| TASK REQUIREMENTS |
From the entries below, retype only the lines from the one with "What the program has" through the one with "apply (logs_never_read [EvInput", exactly as written.

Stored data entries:

(* ===== verification/Ghost.v ===== *)
(** * Ghost: the logs are never read

    [app_requests] and [app_console] record what the program sends to the
    network and writes to the console; [src/app.js] reads neither.  Two
    states are [same_page] when they differ in these logs only.  Every
    operation of the controller, every handler and every run respects
    [same_page] ([Proper] instances), so what the page shows and what is
    pending never depend on what was logged before. *)

From S2P Require Import Prelude JsRuntime Formatter State View Images Card Fetcher Controller.

(** ** Definitions *)

(** Equal but for the logs. *)
Definition same_page (a a' : app) : Prop :=
  app_dom a = app_dom a' ∧ app_fetches a = app_fetches a' ∧ app_images a = app_images a'.

Declare Scope ghost_scope.
Infix "≈" := same_page (at level 70, no associativity) : ghost_scope.
Local Open Scope ghost_scope.

(** The state with other logs. *)
Definition with_logs (requests : list string) (calls : list console_call) (a : app) : app :=
  {| app_dom := app_dom a; app_fetches := app_fetches a; app_images := app_images a;
     app_requests := requests; app_console := calls |}.

(** ** Lemmas: the relation *)

#[global] Instance same_page_equivalence : Equivalence same_page.
Proof.
  split.
  - by intros a.
  - intros a a' (? & ? & ?). by split_and!.
  - intros a a1 a2 (? & ? & ?) (? & ? & ?). split_and!; congruence.
Qed.

#[global] Instance app_dom_proper : Proper (same_page ==> eq) app_dom.
Proof. by intros a a' (? & ? & ?). Qed.
#[global] Instance app_fetches_proper : Proper (same_page ==> eq) app_fetches.
Proof. by intros a a' (? & ? & ?). Qed.
#[global] Instance app_images_proper : Proper (same_page ==> eq) app_images.
Proof. by intros a a' (? & ? & ?). Qed.

(** ** Lemmas: the operations respect it *)

Ltac ghost_fields :=
  intros ? ? (? & ? & ?); split_and!; simpl; congruence.

#[global] Instance on_dom_proper (f : dom → dom) : Proper (same_page ==> same_page) (on_dom f).
Proof. ghost_fields. Qed.
#[global] Instance set_fetches_proper l : Proper (same_page ==> same_page) (set_fetches l).
Proof. ghost_fields. Qed.
#[global] Instance set_images_proper l : Proper (same_page ==> same_page) (set_images l).
Proof. ghost_fields. Qed.
#[global] Instance console_proper m args : Proper (same_page ==> same_page) (console m args).
Proof. ghost_fields. Qed.
#[global] Instance start_fetch_proper url k : Proper (same_page ==> same_page) (start_fetch url k).
Proof. ghost_fields. Qed.
#[global] Instance start_image_proper t url : Proper (same_page ==> same_page) (start_image t url).
Proof. ghost_fields. Qed.

#[global] Instance handleImageError_proper p : Proper (same_page ==> same_page) (handleImageError p).
Proof. unfold handleImageError, console_log. solve_proper. Qed.
#[global] Instance tryLoadImage_proper s i p : Proper (same_page ==> same_page) (tryLoadImage s i p).
Proof. intros a a' H. unfold tryLoadImage. case_match; by f_equiv. Qed.
#[global] Instance image_onload_proper t : Proper (same_page ==> same_page) (image_onload t).
Proof. unfold image_onload. solve_proper. Qed.
#[global] Instance image_onerror_proper t : Proper (same_page ==> same_page) (image_onerror t).
Proof. unfold image_onerror, console_log. solve_proper. Qed.
#[global] Instance showPokemon_proper p : Proper (same_page ==> same_page) (showPokemon p).
Proof. intros a a' (? & ? & ?). rewrite !showPokemon_spec. split_and!; simpl; congruence. Qed.
#[global] Instance read_query_proper : Proper (same_page ==> eq) read_query.
Proof. intros a a' H. unfold read_query. by rewrite H. Qed.
#[global] Instance searchPokemon_proper : Proper (same_page ==> same_page) searchPokemon.
Proof.
  intros a a' H. unfold searchPokemon. rewrite (read_query_proper a a' H).
  case_match; by repeat f_equiv.
Qed.
#[global] Instance getRandomPokemon_proper k : Proper (same_page ==> same_page) (getRandomPokemon k).
Proof. unfold getRandomPokemon. solve_proper. Qed.
#[global] Instance resume_proper k o : Proper (same_page ==> same_page) (resume k o).
Proof. intros a a' H. rewrite !resume_unfold. unfold console_error. case_match; by repeat f_equiv. Qed.
#[global] Instance shown_proper : Proper (same_page ==> eq) shown.
Proof. intros a a' H. unfold shown. by rewrite H. Qed.
#[global] Instance on_keydown_proper key c m k : Proper (same_page ==> same_page) (on_keydown key c m k).
Proof.
  intros a a' H. rewrite !on_keydown_cases, (shown_proper a a' H).
  repeat case_match; by repeat f_equiv.
Qed.

#[global] Instance image_event_proper i loaded :
  Proper (same_page ==> option_Forall2 same_page) (image_event i loaded).
Proof.
  intros a a' H. unfold image_event. rewrite (app_images_proper a a' H).
  destruct (app_images a' !! i) as [t|]; simpl; constructor.
  destruct loaded; by repeat f_equiv.
Qed.

#[global] Instance handle_proper e : Proper (same_page ==> option_Forall2 same_page) (handle e).
Proof.
  intros a a' H. destruct e; simpl; try (constructor; by repeat f_equiv).
  - unfold on_keypress. case_match; constructor; by repeat f_equiv.
  - case_match; constructor. by f_equiv.
  - unfold on_helpSection_click. case_match; constructor; by repeat f_equiv.
  - case_match; constructor. by f_equiv.
  - rewrite (app_fetches_proper a a' H). destruct (app_fetches a' !! i); simpl; constructor.
    by repeat f_equiv.
  - by apply image_event_proper.
Qed.

#[global] Instance run_proper es : Proper (same_page ==> option_Forall2 same_page) (run es).
Proof.
  induction es as [|e es IH]; intros a a' H; simpl; [by constructor|].
  destruct (handle_proper e a a' H) as [a1 a1' H1|]; simpl; [by apply IH|constructor].
Qed.

Lemma with_logs_same_page (requests : list string) (calls : list console_call) (a : app) :
  a ≈ with_logs requests calls a.
Proof. done. Qed.

(** ** Properties *)

(** The logs are never read: two states that differ only in the log of
    requests and in the console take the same events, and after any run
    they show the same page and have the same fetches and images pending.
    What the program has sent or written never changes what it does next. *)
Theorem logs_never_read (es : list event) (a a' a1 : app) :
  a ≈ a' → run es a = Some a1 → ∃ a1', run es a' = Some a1' ∧ a1 ≈ a1'.
Proof. intros H Hr. destruct (run_proper es a a' H); naive_solver. Qed.

Lemma logs_never_read_witness :
  ∃ a1', run [EvInput "mew"; EvSubmit]
           (with_logs ["https://example.org"] [] (constructor sample_page)) = Some a1' ∧
         default (constructor sample_page)
           (run [EvInput "mew"; EvSubmit] (constructor sample_page)) ≈ a1'.
Proof.
  apply (logs_never_read [EvInput "mew"; EvSubmit] (constructor sample_page));
    [apply with_logs_same_page|vm_compute; reflexivity].
Defined.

| TASK ANSWER |
    What the program has sent or written never changes what it does next. *)
Theorem logs_never_read (es : list event) (a a' a1 : app) :
  a ≈ a' → run es a = Some a1 → ∃ a1', run es a' = Some a1' ∧ a1 ≈ a1'.
Proof. intros H Hr. destruct (run_proper es a a' H); naive_solver. Qed.

Lemma logs_never_read_witness :
  ∃ a1', run [EvInput "mew"; EvSubmit]
           (with_logs ["https://example.org"] [] (constructor sample_page)) = Some a1' ∧
         default (constructor sample_page)
           (run [EvInput "mew"; EvSubmit] (constructor sample_page)) ≈ a1'.
Proof.
  apply (logs_never_read [EvInput "mew"; EvSubmit] (constructor sample_page));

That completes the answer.